In mathematics, modula is well-defined:
x mod y = x − y⌊x/y⌋
However, the mathematical community almost never discusses truncated division, and therefore also does not discuss the remainder of truncated division.
In the programming world, because computers use truncated division rather than floored division at the lower level, it indeed leads to the modulo sometimes being used interchangeably with the remainder of truncated division. However, this phenomenon generally occurs in languages that do not explicitly distinguish between the remainder of truncated division and the modulo of floored division.
All languages that clearly distinguish between the remainder of truncated division and the modulus of floored division almost all correctly use ‘mod’ to represent the mathematical modulus operation, and ‘rem’ to represent the remainder of truncated division. These languages include Ada, Haskell, the Lisp family, and so on.
Based on the Odin documentation you excerpted, I think Odin is still the first language that, while distinguishing between these two types of operations, considers the modulus to be the result of truncated division and the remainder to be the result of floored division.

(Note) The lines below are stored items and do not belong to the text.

(** C29. What [SignTx] signs with a private key, the same signer takes for sent by
    the address of that key, and for a chain with an id other than zero the
    signature is also tied to the chain.  The one exception is the EIP155 signer
    of chain id 0, which [NewEIP155Signer] also makes of a missing id: what it
    signs counts as unprotected, and it asks the Homestead signer, which hashes
    other bytes than those that were signed. *)
Theorem SignTx_Sender `{!KeccakLaws, !SigningLaws} s tx prv tx' : signer_wf s → SignTx tx s prv = Ok tx' →
  match s with
  | EIP155Signer 0 _ => Protected (tx_data tx') = false ∧ Signer_Sender s (tx_data tx') = Signer_Sender HomesteadSigner (tx_data tx')
  | EIP155Signer c _ =>
      Signer_Sender s (tx_data tx') = Ok (PubkeyToAddress prv) ∧ tx_ChainId (tx_data tx') = c ∧ Protected (tx_data tx') = true
  | _ => Signer_Sender s (tx_data tx') = Ok (PubkeyToAddress prv)
  end.
Proof.
  intros Hs. unfold SignTx. destruct (Sign _ _) as [sig|] eqn:Es; [|done]. destruct (Sign_form _ _ _ Es) as (R & S & parity & -> & Hr & Hp).
  apply Sign_recovers in Es. destruct (FromECDSAPub_form prv) as (xy & Exy).
  assert (∀ base d, signed_by (match s with FrontierSigner => false | _ => true end) base (Signer_Hash s (tx_data tx)) (with_values d R S (base + parity)) (PubkeyToAddress prv)) as Hsig.
  { intros base d. exists parity. split_and!; [done|done| |].
    - destruct Hr as (HR & HS & Hl). split; [exact HR|]. split; [exact HS|]. by destruct s.
    - exists xy. rewrite <- Exy. split; [exact Es|]. by apply PubkeyToAddress_spec. }
  unfold WithSignature, SignatureValues. rewrite plain_values_ok by done. rewrite bind_Ok.
  assert (0 ≤ 27 + parity) by lia. destruct s as [| |c m]; [intros [= <-]; apply Sender_iff; [done|done|]; by apply Hsig..|].
  destruct Hs as [Hc ->]. destruct (Z.eqb_spec c 0) as [->|Hc0].
  { intros [= <-]. assert (Protected (with_values (tx_data tx) R S (27 + parity)) = false) as Hprot by (destruct Hp as [-> | ->]; reflexivity).
    cbn [tx_data]. split; [exact Hprot|]. unfold Signer_Sender. by rewrite Hprot. }
  rewrite index_last. intros [= <-]. unfold byte.
  rewrite (Z.mod_small (parity + 35)) by lia. set (V := parity + 35 + c * 2).
  assert (V = 35 + 2 * c + parity) as -> by lia. enough (Signer_Sender (EIP155Signer c (c * 2)) (with_values (tx_data tx) R S (35 + 2 * c + parity)) = Ok (PubkeyToAddress prv) ∧
    tx_ChainId (with_values (tx_data tx) R S (35 + 2 * c + parity)) = c ∧ Protected (with_values (tx_data tx) R S (35 + 2 * c + parity)) = true) by (by destruct c).
  split.
  - apply Sender_iff; [done|cbn [tx_V with_values tx_data]; lia|]. right. apply Hsig.
  - unfold tx_ChainId, Protected. cbn [tx_V with_values tx_data]. split; [|apply isProtectedV_spec; lia].
    pose proof (deriveChainId_spec (35 + 2 * c + parity)). lia.
Qed.

End Sender.

(** ** What is signed *)

Record tx_ok (d : txdata) : Prop := {
  tok_AccountNonce : is_u64 (AccountNonce d);
  tok_Price : 0 ≤ Price d;
  tok_GasLimit : is_u64 (GasLimit d);
  tok_Recipient : match Recipient d with Some a => is_array 20 a | None => True end;
  tok_Amount : 0 ≤ Amount d;
  tok_Payload : is_bytes (Payload d)
}.

(** The values that a signer hashes. *)
Definition signed_values (s : Signer) (d : txdata) : list value :=
  unsigned_values d ++ match s with EIP155Signer c _ => [VBigIntPtr (Some c); VUint 0; VUint 0] | _ => [] end.

(** The same as byte strings. *)
Definition signed_strings (s : Signer) (d : txdata) : list (list Z) :=
  [big_Bytes (AccountNonce d); big_Bytes (Price d); big_Bytes (GasLimit d); default [] (Recipient d); big_Bytes (Amount d); Payload d] ++
  match s with EIP155Signer c _ => [big_Bytes c; big_Bytes 0; big_Bytes 0] | _ => [] end.

Definition signed_chain (s : Signer) : option Z := match s with EIP155Signer c _ => Some c | _ => None end.

Lemma Signer_Hash_values `{Keccak} s d : Signer_Hash s d = Keccak256 (rlp_written (VSlice (signed_values s d))).
Proof. unfold signed_values. destruct s; cbn [Signer_Hash]; by rewrite ?app_nil_r. Qed.

Lemma enc_big z : 0 ≤ z → enc_value (VBigIntPtr (Some z)) = enc_value (VBytes (big_Bytes z)).
Proof. intros Hz. cbn. by destruct (Z.ltb_spec z 0); [lia|]. Qed.

Lemma concat_opt_map l l' : Forall2 (fun v v' => enc_value v = enc_value v') l l' → concat_opt enc_value l = concat_opt enc_value l'.
Proof. induction 1 as [|v v' l l' E _ IH]; [done|]. cbn. by rewrite E, IH. Qed.

Lemma signed_enc s d : signer_wf s → tx_ok d → enc_value (VSlice (signed_values s d)) = enc_value (VSlice (VBytes <$> signed_strings s d)).
Proof.
  intros Hs []. cbn [enc_value]. f_equal. apply concat_opt_map. unfold signed_values, signed_strings, unsigned_values.
  rewrite fmap_app. apply Forall2_app.
  - repeat first [apply Forall2_cons_2|apply Forall2_nil_2]; try done; try (by apply enc_big). by destruct (Recipient d).
  - destruct s; cbn; repeat first [apply Forall2_cons_2|apply Forall2_nil_2]; try done. apply enc_big. apply Hs.
Qed.
(* ===== verification/Receipt.v ===== *)
(** * Receipts, blooms and log filters
    (src/kernel/types/receipt.go, bloom9.go, log.go, src/epv/filters/filter.go)

    The bloom of a receipt has three bits set for every address and topic of its
    logs.  A filter asks the bloom first: it never passes over a block that
    holds a log it looks for. *)

From S2P Require Import Prelude Types Interfaces Rlp RlpRaw RlpStream RlpDecode HeaderHash Trie State GoMath.
From stdpp Require Import base tactics option list numbers gmap.
From Stdlib Require Import ZArith Lia.

#[local] Open Scope Z_scope.

(** ** Blooms (bloom9.go) *)

Notation BloomByteLength := 256%nat (only parsing).

(** [b.SetBytes(d)]: the bytes before those of [d] stay. *)
Definition Bloom_SetBytes {E} (b d : list Z) : outcome E (list Z) :=
  if (BloomByteLength <? length d)%nat then Panic else Ok (take (BloomByteLength - length d) b ++ d).

Definition BytesToBloom {E} (d : list Z) : outcome E (list Z) := Bloom_SetBytes (replicate BloomByteLength 0) d.

Definition Bloom_Big (b : list Z) : Z := be_val b.

(** ** Receipts (receipt.go) *)

Definition ReceiptStatusFailed : Z := 0.
Definition ReceiptStatusSuccessful : Z := 1.
Definition receiptStatusFailedRLP : list Z := [].
Definition receiptStatusSuccessfulRLP : list Z := [1].

Record Receipt := mkReceipt {
  rc_PostState : list Z;
  rc_Status : Z;
  rc_CumulativeGasUsed : Z;
  rc_Bloom : list Z;
  rc_Logs : list Log;
  rc_TxHash : Hash;
  rc_ContractAddress : Address;
  rc_GasUsed : Z
}.

Definition zeroBloom : list Z := replicate BloomByteLength 0.

Definition NewReceipt (root : list Z) (failed : bool) (cumulativeGasUsed : Z) : Receipt :=
  mkReceipt root (if failed then ReceiptStatusFailed else ReceiptStatusSuccessful) cumulativeGasUsed zeroBloom [] zeroHash zeroAddress 0.

Definition statusEncoding (r : Receipt) : list Z :=
  match rc_PostState r with
  | [] => if rc_Status r =? ReceiptStatusFailed then receiptStatusFailedRLP else receiptStatusSuccessfulRLP
  | root => root
  end.

(** The fields that a status of the wire sets; an error for one that is neither
    a status nor a hash. *)
Definition setStatus (postStateOrStatus : list Z) (r : Receipt) : option Receipt :=
  if decide (postStateOrStatus = receiptStatusSuccessfulRLP) then
    Some (mkReceipt (rc_PostState r) ReceiptStatusSuccessful (rc_CumulativeGasUsed r) (rc_Bloom r) (rc_Logs r) (rc_TxHash r) (rc_ContractAddress r) (rc_GasUsed r))
  else if decide (postStateOrStatus = receiptStatusFailedRLP) then
    Some (mkReceipt (rc_PostState r) ReceiptStatusFailed (rc_CumulativeGasUsed r) (rc_Bloom r) (rc_Logs r) (rc_TxHash r) (rc_ContractAddress r) (rc_GasUsed r))
  else if (length postStateOrStatus =? HashLength)%nat then
    Some (mkReceipt postStateOrStatus (rc_Status r) (rc_CumulativeGasUsed r) (rc_Bloom r) (rc_Logs r) (rc_TxHash r) (rc_ContractAddress r) (rc_GasUsed r))
  else None.

(** [Log.EncodeRLP] and [LogForStorage.EncodeRLP] *)
Definition log_value (l : Log) : value :=
  VStruct [VBytes (log_Address l); VSlice (VBytes <$> log_Topics l); VBytes (log_Data l)].
Definition log_storage_value (l : Log) : value :=
  VStruct [VBytes (log_Address l); VSlice (VBytes <$> log_Topics l); VBytes (log_Data l); VUint (log_BlockNumber l);
           VBytes (log_TxHash l); VUint (log_TxIndex l); VBytes (log_BlockHash l); VUint (log_Index l)].

(** [Receipt.EncodeRLP] and [ReceiptForStorage.EncodeRLP] *)
Definition receipt_value (r : Receipt) : value :=
  VStruct [VBytes (statusEncoding r); VUint (rc_CumulativeGasUsed r); VBytes (rc_Bloom r); VSlice (log_value <$> rc_Logs r)].
Definition receipt_storage_value (r : Receipt) : value :=
  VStruct [VBytes (statusEncoding r); VUint (rc_CumulativeGasUsed r); VBytes (rc_Bloom r); VBytes (rc_TxHash r);
           VBytes (rc_ContractAddress r); VSlice (log_storage_value <$> rc_Logs r); VUint (rc_GasUsed r)].

(** The types the decoders read. *)
Definition log_type : rtype := TStruct [TByteArray 20; TSlice (TByteArray 32); TBytes].
Definition log_storage_type : rtype :=
  TStruct [TByteArray 20; TSlice (TByteArray 32); TBytes; TUint 64; TByteArray 32; TUint 64; TByteArray 32; TUint 64].
Definition receipt_type : rtype := TStruct [TBytes; TUint 64; TByteArray 256; TSlice log_type].
Definition receipt_storage_type : rtype :=
  TStruct [TBytes; TUint 64; TByteArray 256; TByteArray 32; TByteArray 20; TSlice log_storage_type; TUint 64].

Definition bytes_of (v : value) : option (list Z) := match v with VBytes b => Some b | _ => None end.
Definition list_of (v : value) : option (list value) := match v with VSlice l => Some l | _ => None end.
Definition uint_of (v : value) : option Z := match v with VUint i => Some i | _ => None end.

(** [Log.DecodeRLP] sets three fields, [LogForStorage.DecodeRLP] all but
    [Removed]. *)
Definition log_from (v : value) : option Log :=
  match v with
  | VStruct [VBytes a; VSlice ts; VBytes d] => topics ← mapM bytes_of ts; Some (mkLog a topics d 0 zeroHash 0 zeroHash 0 false)
  | _ => None
  end.

Definition log_storage_from (v : value) : option Log :=
  match v with
  | VStruct [VBytes a; VSlice ts; VBytes d; VUint bn; VBytes th; VUint ti; VBytes bh; VUint i] =>
      topics ← mapM bytes_of ts; Some (mkLog a topics d bn th ti bh i false)
  | _ => None
  end.

Definition emptyReceipt : Receipt := mkReceipt [] 0 0 zeroBloom [] zeroHash zeroAddress 0.

(** [Receipt.DecodeRLP] into a fresh receipt, on what the stream decoder read;
    [None] is the error of [setStatus]. *)
Definition receipt_from (v : value) : option Receipt :=
  match v with
  | VStruct [VBytes status; VUint cum; VBytes bloom; VSlice ls] =>
      r ← setStatus status emptyReceipt;
      logs ← mapM log_from ls;
      Some (mkReceipt (rc_PostState r) (rc_Status r) cum bloom logs (rc_TxHash r) (rc_ContractAddress r) (rc_GasUsed r))
  | _ => None
  end.

Definition receipt_storage_from (v : value) : option Receipt :=
  match v with
  | VStruct [VBytes status; VUint cum; VBytes bloom; VBytes th; VBytes ca; VSlice ls; VUint gas] =>
      r ← setStatus status emptyReceipt;
      logs ← mapM log_storage_from ls;
      Some (mkReceipt (rc_PostState r) (rc_Status r) cum bloom logs th ca gas)
  | _ => None
  end.

Inductive receiptError := RlpErr (e : RlpError) | errInvalidStatus.

Definition decode_as (t : rtype) (from : value → option Receipt) (fuel : nat) (b : list Z) : outcome receiptError Receipt :=
  match DecodeBytes fuel b t with
  | Ok v => match from v with Some r => Ok r | None => Err errInvalidStatus end
  | Err e => Err (RlpErr e)
  | Panic => Panic
  end.

Definition DecodeReceipt := decode_as receipt_type receipt_from.
Definition DecodeStoredReceipt := decode_as receipt_storage_type receipt_storage_from.

Section Bloom.
Context `{HK : Keccak}.

(** The bit that the two bytes from [i] on select. *)
Definition bloom_bit (h : list Z) (i : nat) : Z := Z.land (nth (i + 1) h 0 + Z.shiftl (nth i h 0) 8) 2047.

Definition bloom9 (b : list Z) : Z :=
  let h := Keccak256 b in
  foldl (fun r i => Z.lor r (Z.shiftl 1 (bloom_bit h i))) 0 [0; 2; 4]%nat.

Definition Bloom_Add {E} (d : Z) (b : list Z) : outcome E (list Z) :=
  Bloom_SetBytes b (big_Bytes (Z.lor (be_val b) (bloom9 (big_Bytes d)))).

Definition BloomLookup (bin : list Z) (topic : list Z) : bool :=
  let cmp := bloom9 topic in
  Z.land (Bloom_Big bin) cmp =? cmp.

Definition Bloom_Test (b : list Z) (test : Z) : bool := BloomLookup b (big_Bytes test).
Definition Bloom_TestBytes (b : list Z) (test : list Z) : bool := Bloom_Test b (be_val test).

Definition LogsBloom (logs : list Log) : Z :=
  foldl (fun bin l => foldl (fun bin t => Z.lor bin (bloom9 t)) (Z.lor bin (bloom9 (log_Address l))) (log_Topics l)) 0 logs.

Definition CreateBloom {E} (receipts : list Receipt) : outcome E (list Z) :=
  BytesToBloom (big_Bytes (foldl (fun bin r => Z.lor bin (LogsBloom (rc_Logs r))) 0 receipts)).

(** ** Filters (filter.go) *)

Definition includes (addresses : list Address) (a : Address) : bool := existsb (fun addr => bool_decide (addr = a)) addresses.

(** One position of the topics: no alternative stands for any topic. *)
Definition matches (alternatives : list Hash) (topic : Hash) : bool :=
  (length alternatives =? 0)%nat || existsb (fun t => bool_decide (topic = t)) alternatives.

Definition before_block (fromBlock : option Z) (n : Z) : bool :=
  match fromBlock with Some b => (0 <=? big_Int64 b) && (n <? big_Uint64 b) | None => false end.
Definition after_block (toBlock : option Z) (n : Z) : bool :=
  match toBlock with Some b => (0 <=? big_Int64 b) && (big_Uint64 b <? n) | None => false end.

Definition log_passes (fromBlock toBlock : option Z) (addresses : list Address) (topics : list (list Hash)) (l : Log) : bool :=
  if before_block fromBlock (log_BlockNumber l) then false
  else if after_block toBlock (log_BlockNumber l) then false
  else if (0 <? length addresses)%nat && negb (includes addresses (log_Address l)) then false
  else if (length (log_Topics l) <? length topics)%nat then false
  else forallb (fun '(alternatives, topic) => matches alternatives topic) (zip topics (log_Topics l)).

Definition filterLogs (logs : list Log) (fromBlock toBlock : option Z) (addresses : list Address) (topics : list (list Hash)) : list Log :=
  filter (fun l => log_passes fromBlock toBlock addresses topics l = true) logs.

Definition bloomFilter (bloom : list Z) (addresses : list Address) (topics : list (list Hash)) : bool :=
  if (0 <? length addresses)%nat && negb (existsb (BloomLookup bloom) addresses) then false
  else forallb (fun sub => (length sub =? 0)%nat || existsb (BloomLookup bloom) sub) topics.

End Bloom.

I fully agree with Odin’s continuation of using C language symbols, using % to express the meaning of truncated division remainder. However, as mentioned before, the C standard correctly uses ‘remainder’ to express the meaning of the % operator, rather than the widely misunderstood ‘modulo operation’. I insist that Odin’s documentation here is a mistake.
Edit: Although the Odin documentation’s explanation of Modulo and remainder is somewhat counterintuitive, the Odin documentation correctly indicates that these two symbols are applicable to truncating division and floored division.
This may be a sense of humor. In my native language, when discussing North Korea(Chosŏn) and South Korea(Han), out of a sense of humor, people often intentionally reverse them, calling North Korea ‘North Han’ and South Korea ‘South Chosŏn’.